— Activity —
Look below for the line containing "- pose proof"; from there through the line containing "intros Ht. unfold hex.", both lines included, please set down each line exactly and nothing else.

[[ Data to use, beginning ]]

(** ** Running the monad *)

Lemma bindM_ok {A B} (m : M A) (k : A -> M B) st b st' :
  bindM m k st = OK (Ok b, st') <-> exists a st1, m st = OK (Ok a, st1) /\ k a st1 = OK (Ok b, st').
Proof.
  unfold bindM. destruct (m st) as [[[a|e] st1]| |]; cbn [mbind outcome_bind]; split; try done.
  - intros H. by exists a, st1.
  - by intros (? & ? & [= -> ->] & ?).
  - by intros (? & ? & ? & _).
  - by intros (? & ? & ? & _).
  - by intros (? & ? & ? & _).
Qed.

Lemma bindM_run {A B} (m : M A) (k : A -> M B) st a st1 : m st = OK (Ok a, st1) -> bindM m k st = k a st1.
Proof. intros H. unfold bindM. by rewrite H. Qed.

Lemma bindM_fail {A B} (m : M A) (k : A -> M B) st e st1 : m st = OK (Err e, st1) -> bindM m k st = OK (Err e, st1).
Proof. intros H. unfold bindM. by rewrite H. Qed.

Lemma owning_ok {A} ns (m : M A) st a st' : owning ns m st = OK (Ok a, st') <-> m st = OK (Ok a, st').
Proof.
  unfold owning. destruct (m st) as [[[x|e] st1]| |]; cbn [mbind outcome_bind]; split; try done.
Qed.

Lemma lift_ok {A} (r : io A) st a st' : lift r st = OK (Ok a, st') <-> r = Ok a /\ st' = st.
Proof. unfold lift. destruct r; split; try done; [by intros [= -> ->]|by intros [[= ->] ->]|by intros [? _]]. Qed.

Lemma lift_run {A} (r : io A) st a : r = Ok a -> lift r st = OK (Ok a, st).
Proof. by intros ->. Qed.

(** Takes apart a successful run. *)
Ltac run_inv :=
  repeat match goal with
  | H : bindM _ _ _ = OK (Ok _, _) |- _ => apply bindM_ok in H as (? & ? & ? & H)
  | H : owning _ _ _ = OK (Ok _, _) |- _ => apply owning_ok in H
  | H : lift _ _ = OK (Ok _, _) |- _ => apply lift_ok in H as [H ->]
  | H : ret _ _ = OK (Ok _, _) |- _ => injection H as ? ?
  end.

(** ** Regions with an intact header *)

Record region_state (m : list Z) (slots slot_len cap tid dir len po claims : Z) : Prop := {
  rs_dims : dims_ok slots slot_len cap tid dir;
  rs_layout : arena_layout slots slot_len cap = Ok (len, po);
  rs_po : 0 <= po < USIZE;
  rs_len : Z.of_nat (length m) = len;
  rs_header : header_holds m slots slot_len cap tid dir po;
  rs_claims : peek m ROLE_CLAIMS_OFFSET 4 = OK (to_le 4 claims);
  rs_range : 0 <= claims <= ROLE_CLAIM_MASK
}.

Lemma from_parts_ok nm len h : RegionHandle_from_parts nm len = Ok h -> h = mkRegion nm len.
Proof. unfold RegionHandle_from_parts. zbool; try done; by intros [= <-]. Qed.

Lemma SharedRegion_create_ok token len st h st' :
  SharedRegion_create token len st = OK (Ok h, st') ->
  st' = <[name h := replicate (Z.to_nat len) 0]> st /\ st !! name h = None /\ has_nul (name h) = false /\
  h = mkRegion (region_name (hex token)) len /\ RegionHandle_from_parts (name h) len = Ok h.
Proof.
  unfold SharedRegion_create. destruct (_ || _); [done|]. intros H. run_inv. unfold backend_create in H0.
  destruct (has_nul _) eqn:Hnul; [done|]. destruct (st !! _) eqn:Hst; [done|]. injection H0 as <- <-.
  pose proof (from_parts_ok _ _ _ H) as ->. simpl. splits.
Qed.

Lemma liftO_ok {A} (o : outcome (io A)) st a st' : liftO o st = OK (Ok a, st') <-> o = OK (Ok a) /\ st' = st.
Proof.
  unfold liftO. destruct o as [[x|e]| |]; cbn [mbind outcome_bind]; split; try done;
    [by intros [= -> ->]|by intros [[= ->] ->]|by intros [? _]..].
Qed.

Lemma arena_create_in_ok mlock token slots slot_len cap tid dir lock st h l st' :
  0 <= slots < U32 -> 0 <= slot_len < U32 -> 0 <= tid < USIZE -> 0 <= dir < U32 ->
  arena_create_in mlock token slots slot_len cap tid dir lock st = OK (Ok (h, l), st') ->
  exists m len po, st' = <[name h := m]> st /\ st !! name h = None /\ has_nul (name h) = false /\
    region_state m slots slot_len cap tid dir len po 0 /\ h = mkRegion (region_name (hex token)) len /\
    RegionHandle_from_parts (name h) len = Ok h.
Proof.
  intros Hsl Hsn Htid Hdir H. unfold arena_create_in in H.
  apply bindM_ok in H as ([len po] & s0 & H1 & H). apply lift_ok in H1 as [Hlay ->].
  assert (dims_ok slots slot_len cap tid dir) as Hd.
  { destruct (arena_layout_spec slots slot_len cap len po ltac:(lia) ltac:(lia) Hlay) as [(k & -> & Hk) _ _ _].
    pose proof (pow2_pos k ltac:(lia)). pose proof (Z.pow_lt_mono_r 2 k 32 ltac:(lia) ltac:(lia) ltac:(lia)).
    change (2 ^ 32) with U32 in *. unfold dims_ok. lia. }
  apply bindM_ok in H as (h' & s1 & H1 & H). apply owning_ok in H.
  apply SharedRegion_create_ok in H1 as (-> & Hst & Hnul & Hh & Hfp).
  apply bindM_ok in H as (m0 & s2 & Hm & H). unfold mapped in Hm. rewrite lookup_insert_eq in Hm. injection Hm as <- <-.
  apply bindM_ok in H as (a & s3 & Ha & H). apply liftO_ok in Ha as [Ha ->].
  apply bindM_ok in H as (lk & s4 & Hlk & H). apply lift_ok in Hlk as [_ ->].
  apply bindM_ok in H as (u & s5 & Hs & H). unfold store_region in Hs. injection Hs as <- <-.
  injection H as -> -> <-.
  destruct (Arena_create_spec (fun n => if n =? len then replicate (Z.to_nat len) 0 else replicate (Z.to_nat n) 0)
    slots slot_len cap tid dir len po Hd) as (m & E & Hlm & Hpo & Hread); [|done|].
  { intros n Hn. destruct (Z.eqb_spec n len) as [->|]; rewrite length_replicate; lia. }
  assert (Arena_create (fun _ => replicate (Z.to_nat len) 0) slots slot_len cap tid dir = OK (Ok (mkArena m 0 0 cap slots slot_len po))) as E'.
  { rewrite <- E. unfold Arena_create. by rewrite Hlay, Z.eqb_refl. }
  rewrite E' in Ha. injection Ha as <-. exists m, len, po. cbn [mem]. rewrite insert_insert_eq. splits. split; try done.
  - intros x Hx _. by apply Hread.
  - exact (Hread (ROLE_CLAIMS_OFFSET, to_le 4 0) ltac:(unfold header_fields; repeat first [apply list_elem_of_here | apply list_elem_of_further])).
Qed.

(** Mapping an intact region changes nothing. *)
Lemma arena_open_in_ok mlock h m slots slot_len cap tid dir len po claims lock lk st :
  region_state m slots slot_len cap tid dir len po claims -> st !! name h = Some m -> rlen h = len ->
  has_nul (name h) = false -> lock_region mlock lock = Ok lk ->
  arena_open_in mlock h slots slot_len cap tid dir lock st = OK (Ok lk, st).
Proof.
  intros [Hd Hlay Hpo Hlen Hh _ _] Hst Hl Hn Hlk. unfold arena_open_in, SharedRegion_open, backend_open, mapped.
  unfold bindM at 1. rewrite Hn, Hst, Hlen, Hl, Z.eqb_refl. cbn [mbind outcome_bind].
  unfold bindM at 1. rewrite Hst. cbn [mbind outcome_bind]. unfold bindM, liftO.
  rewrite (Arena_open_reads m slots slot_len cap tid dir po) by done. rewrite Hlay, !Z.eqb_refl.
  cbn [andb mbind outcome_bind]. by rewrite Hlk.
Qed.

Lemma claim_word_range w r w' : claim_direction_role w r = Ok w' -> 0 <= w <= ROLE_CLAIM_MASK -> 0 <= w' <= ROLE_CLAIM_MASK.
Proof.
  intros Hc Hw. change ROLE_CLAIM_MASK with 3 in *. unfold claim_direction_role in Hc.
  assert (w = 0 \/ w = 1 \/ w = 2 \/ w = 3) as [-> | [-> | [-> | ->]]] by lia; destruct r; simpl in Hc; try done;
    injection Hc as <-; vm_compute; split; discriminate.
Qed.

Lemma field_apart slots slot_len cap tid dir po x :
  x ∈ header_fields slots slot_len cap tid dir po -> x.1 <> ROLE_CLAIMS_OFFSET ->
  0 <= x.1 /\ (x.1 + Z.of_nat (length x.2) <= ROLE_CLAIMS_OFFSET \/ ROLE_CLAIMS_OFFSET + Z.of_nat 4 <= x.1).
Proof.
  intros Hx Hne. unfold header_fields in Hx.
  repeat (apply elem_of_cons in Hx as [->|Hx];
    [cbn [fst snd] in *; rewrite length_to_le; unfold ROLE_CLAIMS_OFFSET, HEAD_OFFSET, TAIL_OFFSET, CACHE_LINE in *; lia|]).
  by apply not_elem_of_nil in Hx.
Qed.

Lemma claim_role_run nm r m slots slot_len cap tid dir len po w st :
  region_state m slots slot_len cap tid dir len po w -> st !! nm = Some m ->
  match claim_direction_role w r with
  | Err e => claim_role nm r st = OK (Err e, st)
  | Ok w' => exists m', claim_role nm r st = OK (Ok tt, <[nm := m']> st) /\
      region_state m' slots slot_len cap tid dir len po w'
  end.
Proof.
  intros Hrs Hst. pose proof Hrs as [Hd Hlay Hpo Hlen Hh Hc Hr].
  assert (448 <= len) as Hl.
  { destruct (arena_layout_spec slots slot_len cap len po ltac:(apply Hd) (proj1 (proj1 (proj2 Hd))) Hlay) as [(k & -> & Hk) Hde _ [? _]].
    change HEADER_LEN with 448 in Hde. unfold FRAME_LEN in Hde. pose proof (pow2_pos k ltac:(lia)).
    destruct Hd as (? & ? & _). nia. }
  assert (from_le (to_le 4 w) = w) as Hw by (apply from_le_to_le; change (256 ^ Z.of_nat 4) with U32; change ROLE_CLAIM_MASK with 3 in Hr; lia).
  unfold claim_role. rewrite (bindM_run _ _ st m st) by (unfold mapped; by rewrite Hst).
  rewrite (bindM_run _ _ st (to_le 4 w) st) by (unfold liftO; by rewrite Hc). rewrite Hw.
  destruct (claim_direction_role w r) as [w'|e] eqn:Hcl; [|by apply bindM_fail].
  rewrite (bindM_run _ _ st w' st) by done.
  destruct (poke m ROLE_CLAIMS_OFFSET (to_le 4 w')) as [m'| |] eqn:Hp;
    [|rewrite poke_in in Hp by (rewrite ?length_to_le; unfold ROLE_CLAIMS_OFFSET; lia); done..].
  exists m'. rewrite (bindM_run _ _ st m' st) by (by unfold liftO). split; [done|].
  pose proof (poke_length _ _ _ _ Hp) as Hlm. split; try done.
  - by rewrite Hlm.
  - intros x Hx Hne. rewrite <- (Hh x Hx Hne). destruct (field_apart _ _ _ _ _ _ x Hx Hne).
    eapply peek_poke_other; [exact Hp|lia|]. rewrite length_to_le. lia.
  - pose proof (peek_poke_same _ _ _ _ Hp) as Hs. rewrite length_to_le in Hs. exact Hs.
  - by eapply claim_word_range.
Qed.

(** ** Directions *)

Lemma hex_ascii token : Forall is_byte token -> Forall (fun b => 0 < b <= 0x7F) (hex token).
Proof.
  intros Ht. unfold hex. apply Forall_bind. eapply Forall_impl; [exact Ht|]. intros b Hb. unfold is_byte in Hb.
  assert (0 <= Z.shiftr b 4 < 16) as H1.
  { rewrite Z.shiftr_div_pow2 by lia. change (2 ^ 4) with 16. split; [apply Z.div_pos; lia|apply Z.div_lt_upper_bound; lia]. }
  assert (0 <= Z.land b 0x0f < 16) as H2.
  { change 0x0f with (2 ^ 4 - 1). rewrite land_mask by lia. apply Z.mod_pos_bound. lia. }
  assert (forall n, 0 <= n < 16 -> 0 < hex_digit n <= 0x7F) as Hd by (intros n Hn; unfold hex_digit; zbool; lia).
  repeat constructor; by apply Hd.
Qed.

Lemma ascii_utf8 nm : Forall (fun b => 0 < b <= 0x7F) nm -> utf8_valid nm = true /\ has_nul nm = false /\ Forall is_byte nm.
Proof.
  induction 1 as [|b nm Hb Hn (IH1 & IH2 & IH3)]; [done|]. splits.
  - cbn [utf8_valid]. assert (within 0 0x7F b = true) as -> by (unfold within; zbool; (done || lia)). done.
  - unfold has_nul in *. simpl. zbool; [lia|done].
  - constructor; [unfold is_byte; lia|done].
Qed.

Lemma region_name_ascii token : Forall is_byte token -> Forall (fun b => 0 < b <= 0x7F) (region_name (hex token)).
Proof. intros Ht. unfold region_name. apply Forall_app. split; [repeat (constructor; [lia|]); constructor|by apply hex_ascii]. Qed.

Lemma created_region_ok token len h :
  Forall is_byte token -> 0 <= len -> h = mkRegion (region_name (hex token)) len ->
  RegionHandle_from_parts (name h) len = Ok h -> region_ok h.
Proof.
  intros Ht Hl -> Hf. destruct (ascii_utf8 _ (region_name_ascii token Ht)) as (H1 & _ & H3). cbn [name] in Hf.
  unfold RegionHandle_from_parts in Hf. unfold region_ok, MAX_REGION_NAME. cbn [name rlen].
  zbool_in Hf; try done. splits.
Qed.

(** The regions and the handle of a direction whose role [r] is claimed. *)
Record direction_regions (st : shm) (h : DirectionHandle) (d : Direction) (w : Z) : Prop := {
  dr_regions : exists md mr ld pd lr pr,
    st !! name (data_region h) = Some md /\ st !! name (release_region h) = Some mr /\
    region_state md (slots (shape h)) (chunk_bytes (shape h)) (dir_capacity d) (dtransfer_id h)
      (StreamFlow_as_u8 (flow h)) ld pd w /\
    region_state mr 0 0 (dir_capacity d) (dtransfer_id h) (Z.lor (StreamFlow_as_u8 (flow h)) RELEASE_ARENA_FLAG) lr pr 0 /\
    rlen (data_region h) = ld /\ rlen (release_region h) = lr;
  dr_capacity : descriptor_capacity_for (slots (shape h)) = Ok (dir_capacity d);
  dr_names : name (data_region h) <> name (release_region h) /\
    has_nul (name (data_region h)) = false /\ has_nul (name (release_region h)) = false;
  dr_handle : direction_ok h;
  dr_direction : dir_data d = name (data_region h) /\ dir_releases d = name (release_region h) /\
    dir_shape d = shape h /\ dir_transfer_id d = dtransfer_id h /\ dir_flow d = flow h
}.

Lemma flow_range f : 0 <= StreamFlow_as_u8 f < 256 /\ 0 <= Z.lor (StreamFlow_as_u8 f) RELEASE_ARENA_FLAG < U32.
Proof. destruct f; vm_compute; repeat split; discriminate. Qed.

[[ Data to use, end ]]

— Answer box —
  - pose proof (peek_poke_same _ _ _ _ Hp) as Hs. rewrite length_to_le in Hs. exact Hs.
  - by eapply claim_word_range.
Qed.

(** ** Directions *)

Lemma hex_ascii token : Forall is_byte token -> Forall (fun b => 0 < b <= 0x7F) (hex token).
Proof.
  intros Ht. unfold hex. apply Forall_bind. eapply Forall_impl; [exact Ht|]. intros b Hb. unfold is_byte in Hb.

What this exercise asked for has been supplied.